Wen Yin let the lids of her eyes droop. A short, almost playful snort escaped her. “Those designs are company property. Why should I show them to you?”
She took a couple steps forward, close enough that Wen Zhi could feel her presence, and reached to pat the other woman on the shoulder. “Or,” she added in a low voice—deliberately avoiding the mics between them, as if speaking off the record, “you can wait until the next ambassador selection event. Then you’ll see whether I need to prove anything.”
The confidence in her words sent a chill through Wen Zhi. The hand on her shoulder felt firm, as if it could squeeze the breath from her, yet not a flicker of vulnerability crossed her face on camera. Behind that steady composure, Wen Zhi’s resentment only intensified. If Wen Yin knew enough of her backstage machinations, it explained a lot.
Her mind raced—she’d engineered Wen Yin’s firing, after all. Keeping it quiet would have kept Wen Yin boxed in as a junior designer at some small shop indefinitely. Why had Wen Yin lucked into Shaohua now? The thought made her cheeks burn.
On Weibo, the skeptical fans had finally been pushed into the open. Someone had already pieced together a timeline and posted it under a trending tag: #WenYinIsJinJin# went viral.
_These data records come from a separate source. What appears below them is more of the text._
(** X9.  An iteration sleeps only for the short quota: every sleep lasts
    35 seconds and follows a search of the same iteration that answered
    with a short quota of 0 and a long quota that is not 0.  When both
    quotas are 0 there is no sleep. *)
Theorem sleep_only_for_short_quota
        (db : bool) (tmp : option string) (add rem : list string) (post : Post) (s : State)
        (evs : list Event) (n : Z) :
  trace (snd (process_post w db tmp add rem post s)) = trace s ++ evs ->
  In (ESleep n) evs ->
  n = 35
  /\ exists is_public from path r,
      In (ESearch is_public from path r) evs
      /\ limit_short r = 0 /\ limit_long r <> 0.
Proof.
  process_post_paths w tmp post s.
  all: try destruct (update_fails w _ _).
  all: path_trace; intros E Hin; apply app_inv_head in E; subst evs.
  all: pose proof Hin as Hin'; in_pieces is_sleep Hin'.
  all: apply search_tail_sleep in Hin' as (-> & Hs & Hl).
  all: split; [reflexivity |]; do 4 eexists; (split; [| split; [exact Hs | exact Hl]]).
  all: apply in_or_app; right; left; reflexivity.
Qed.

End Sleep.

Lemma sleep_only_for_short_quota_witness :
  let w := Scenario.world [Scenario.post 1 [] []] (Scenario.answer ["cat"] 0 5) [] [] in
  let s := Scenario.start (Scenario.cfg false true false false) in
  let evs := trace (snd (process_post w false None [] [] (Scenario.post 1 [] []) s)) in
  In (ESleep 35) evs
  /\ exists is_public from path r,
      In (ESearch is_public from path r) evs
      /\ limit_short r = 0 /\ limit_long r <> 0.
Proof.
  intros w s evs.
  assert (Hin : In (ESleep 35) evs) by (vm_compute; repeat (try (left; reflexivity); right)).
  split; [exact Hin |].
  apply (sleep_only_for_short_quota w false None [] [] (Scenario.post 1 [] []) s evs 35
                                    eq_refl Hin).
Defined.

Example no_sleep_when_both_quotas_are_used_up :
  let w := Scenario.world [Scenario.post 1 [] []] (Scenario.answer ["cat"] 0 0) [] [] in
  let s := Scenario.start (Scenario.cfg false true false false) in
  Trace.count is_sleep
    (trace (snd (process_post w false None [] [] (Scenario.post 1 [] []) s))) = 0%nat.
Proof. vm_compute. reflexivity. Qed.

(** ** The settings over the loop *)

Section Settings.

Variable w : World.

Lemma process_post_settings
      (db : bool) (tmp : option string) (add rem : list string) (post : Post) (s : State) :
  let s' := snd (process_post w db tmp add rem post s) in
  config s' = config s
  \/ (config s' = set_saucenao_enabled (config s) false
      /\ saucenao_enabled (config s) = true
      /\ deepbooru_enabled (config s) = true
      /\ exists evs is_public from path r,
          trace s' = trace s ++ evs
          /\ In (ESearch is_public from path r) evs /\ limit_long r = 0).
Proof.
  process_post_paths w tmp post s.
  all: try destruct (update_fails w _ _).
  all: tidy_state.
  all: try (left; unfold ret; cbn [fst snd add_events config]; congruence).
  all: destruct (limit_long answer =? 0) eqn:Hl;
    [| left; unfold ret; cbn [fst snd add_events config andb] in *; congruence].
  all: destruct (deepbooru_enabled (config s)) eqn:Hde;
    [| left; unfold ret; cbn [fst snd add_events config andb] in *; congruence].
  all: right; apply Z.eqb_eq in Hl.
  all: split; [unfold ret; cbn [fst snd add_events config andb] in *; congruence |].
  all: split; [assumption |]; split; [reflexivity |].
  all: path_trace; do 5 eexists; split; [reflexivity |].
  all: split; [apply in_or_app; right; left; reflexivity | exact Hl].
Qed.

(** X10.  The only setting the query loop ever changes is the search
    switch, which it turns off and never on again, and only when the
    classifier is enabled and a search of the loop has answered with a
    long quota of 0; every other setting is at the end of the loop,
    however it ends, what it was at the start. *)
Theorem loop_only_turns_search_off
        (db : bool) (tmp : option string) (add rem : list string) (total : Z)
        (posts : list Post) :
  forall (index : nat) (s : State),
    let s' := snd (run_posts w db tmp add rem total index posts s) in
    config s' = config s
    \/ (config s' = set_saucenao_enabled (config s) false
        /\ saucenao_enabled (config s) = true
        /\ deepbooru_enabled (config s) = true
        /\ exists evs is_public from path r,
            trace s' = trace s ++ evs
            /\ In (ESearch is_public from path r) evs /\ limit_long r = 0).
Proof.
  induction posts as [| post rest IH]; intros index s; [now left |].
  cbv zeta. rewrite run_posts_step.
  set (s0 := add_events s [ENextPost post]).
  pose proof (process_post_settings db tmp add rem post s0) as H1.
  destruct (process_post_extends w db tmp add rem post s0) as (evs1 & E1).
  destruct (process_post w db tmp add rem post s0) as [[limit_reached | e] s1];
    cbn [fst snd] in *.
  - assert (Hrest : exists s2 evs2,
               (if limit_reached && negb (deepbooru_enabled (config s1))
                then statistics 0 0 (total - Z.of_nat index - 1)
                else run_posts w db tmp add rem total (S index) rest) s1 = s2
               /\ trace (snd s2) = trace s1 ++ evs2
               /\ (config (snd s2) = config s1
                   \/ (config (snd s2) = set_saucenao_enabled (config s1) false
                       /\ saucenao_enabled (config s1) = true
                       /\ deepbooru_enabled (config s1) = true
                       /\ exists evs is_public from path r,
                           trace (snd s2) = trace s1 ++ evs
                           /\ In (ESearch is_public from path r) evs /\ limit_long r = 0))).
    { destruct (limit_reached && negb (deepbooru_enabled (config s1))).
      - do 2 eexists; split; [reflexivity |]. split; [| now left].
        cbn. instantiate (1 := []). now rewrite app_nil_r.
      - destruct (run_posts_extends w db tmp add rem total rest (S index) s1) as (evs2 & E2).
        do 2 eexists; split; [reflexivity |]. split; [exact E2 | apply IH]. }
    destruct Hrest as (s2 & evs2 & -> & E2 & H2).
    subst s0. cbn [add_events config trace] in *.
    destruct H1 as [H1 | (H1 & Hon & Hde & evs & p & f & pa & r & Et & Hin & Hl)].
    + rewrite H1 in H2. destruct H2 as [H2 | (H2 & Hon & Hde & evs & p & f & pa & r & Et & Hin & Hl)].
      * now left.
      * right. repeat (split; [assumption |]).
        exists (ENextPost post :: evs1 ++ evs), p, f, pa, r.
        rewrite Et, E1, <- !app_assoc. split; [reflexivity |]. split; [| exact Hl].
        right. apply in_or_app. now right.
    + destruct H2 as [H2 | (_ & Hon2 & _)].
      * right. rewrite H2. repeat (split; [assumption |]).
        exists (ENextPost post :: evs ++ evs2), p, f, pa, r.
        rewrite E2, Et, <- !app_assoc. split; [reflexivity |]. split; [| exact Hl].
        right. apply in_or_app. now left.
      * rewrite H1 in Hon2. discriminate Hon2.
  - subst s0. cbn [add_events config trace] in *.
    destruct H1 as [H1 | (H1 & Hon & Hde & evs & p & f & pa & r & Et & Hin & Hl)].
    + now left.
    + right. repeat (split; [assumption |]).
      exists (ENextPost post :: evs), p, f, pa, r.
      rewrite Et, <- !app_assoc. split; [reflexivity |]. split; [| exact Hl].
      now right.
Qed.

End Settings.

(** ** The counters *)

Section Counters.

Variable w : World.

Hypothesis sanitize_keeps_some :
  forall l, PyList.truthy (sanitize_tags w l) = PyList.truthy l.



End Counters.


Example post_counted_twice_when_sanitizing_empties :
  let w := mkWorld (fun _ _ _ => (1, [Scenario.post 1 [] []]))
                   (fun _ _ _ _ => Scenario.answer ["cat"] 4 100)
                   (fun _ _ _ => ([], "safe"))
                   (fun _ _ => [])
                   (fun _ _ => ([], "safe"))
                   (fun _ _ => false)
                   (fun _ _ => 100)
                   (fun _ _ => true)
                   (fun _ => [])
                   PyList.dedup in
  let s := Scenario.start (Scenario.cfg false true false false) in
  let run := run_posts w false None [] [] 1 0 [Scenario.post 1 [] []] s in
  fst run = Ok tt /\ stats (snd run) = mkStats 1 0 1 0.
Proof. split; vm_compute; reflexivity. Qed.


(** ** The post that is sent *)

Section SentPost.

Variable w : World.

Lemma classify_stage_post (db : bool) (add : list string) (tf : option string)
      (found : list string) (post : Post) (s : State)
      (found' : list string) (post' : Post) (s' : State) :
  classify_stage w db add tf found post s = (Ok (found', post'), s') ->
  same_post post' post
  /\ (if classifier_runs (config s) found
      then safety post' = snd (tag_image w (trace s) tf (deepbooru_threshold (config s)))
           /\ source post' = normalize_source (source post)
      else safety post' = safety post /\ source post' = source post).
Proof.
  unfold classifier_runs, classify_stage. run_monad.
  destruct ((negb (PyList.truthy found) && deepbooru_enabled (config s))
            || deepbooru_forced (config s)).
  - unfold call_tag_image. destruct db; run_monad; [| discriminate].
    destruct (tag_image w (trace s) tf (deepbooru_threshold (config s))) as [fnd rating].
    run_monad.
    set (s1 := mkState _ _ _).
    assert (exists evs,
               (if PyList.truthy (relations (set_safety post rating))
                then set_tags_from_relations w (set_safety post rating)
                else fun s0 => (Ok (set_safety post rating), s0)) s1
               = (Ok (set_tags (set_safety post rating)
                               (tags post ++ Trace.discovered w evs)),
                  add_events s1 evs)) as (evs & E).
    { destruct (PyList.truthy (relations (set_safety post rating))).
      - destruct (relations_loop_spec w (relations (set_safety post rating))
                                      (set_safety post rating) s1) as (evs & E & _).
        exists evs. exact E.
      - exists []. simpl. rewrite app_nil_r, add_events_nil. now destruct post. }
    rewrite E.
    destruct (PyList.truthy fnd); run_monad; intros H; injection H as <- <- <-;
      unfold same_post; cbn; repeat split.
  - destruct (PyList.truthy found); run_monad; intros H; injection H as <- <- <-;
      unfold same_post; repeat split.
Qed.

Lemma rating_after_app (seen : string) (a b : list Event) :
  rating_after seen (a ++ b) = rating_after (rating_after seen a) b.
Proof.
  revert seen; induction a as [| e a IH]; intros seen; [reflexivity |].
  destruct e; cbn [app rating_after]; apply IH.
Qed.

Lemma rating_after_quiet (seen : string) (l : list Event) :
  Trace.none Trace.is_search l ->
  Trace.none Trace.is_classify l ->
  rating_after seen l = seen.
Proof.
  intros Hs Hc. induction l as [| e l IH]; [reflexivity |].
  inversion Hs; inversion Hc; subst.
  destruct e; cbn [rating_after]; try (now apply IH); discriminate.
Qed.

Lemma source_after_app (seen : string) (a b : list Event) :
  source_after seen (a ++ b) = source_after (source_after seen a) b.
Proof.
  revert seen; induction a as [| e a IH]; intros seen; [reflexivity |].
  destruct e; cbn [app source_after]; apply IH.
Qed.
Fans had done the legwork, aligning posts, photos, timestamps—the proof was startlingly neat. The comment threads exploded.
[Is my sister a superhero or what? How is she this good!!]
[Wen Yin ahhhhhh I can’t handle this!!]
[Both fanbases are losing it—who even understands!!]
Wen Zhi’s supporters, who’d migrated to Weibo to argue, suddenly found themselves confounded. Everything that had once looked like petty bragging now suggested something far greater about Wen Yin.
Back at the date livestream—
The man’s tall silhouette lurked half-hidden in shadow, the floor strewn with roses. He plucked one up as if it were a common thing, dew still clinging to its petals, bright and trembling. He held the bloom between his fingers with a kind of careless tenderness, a touch that felt utterly indifferent to fragility, as if neither thorns nor bloom could cause him pain.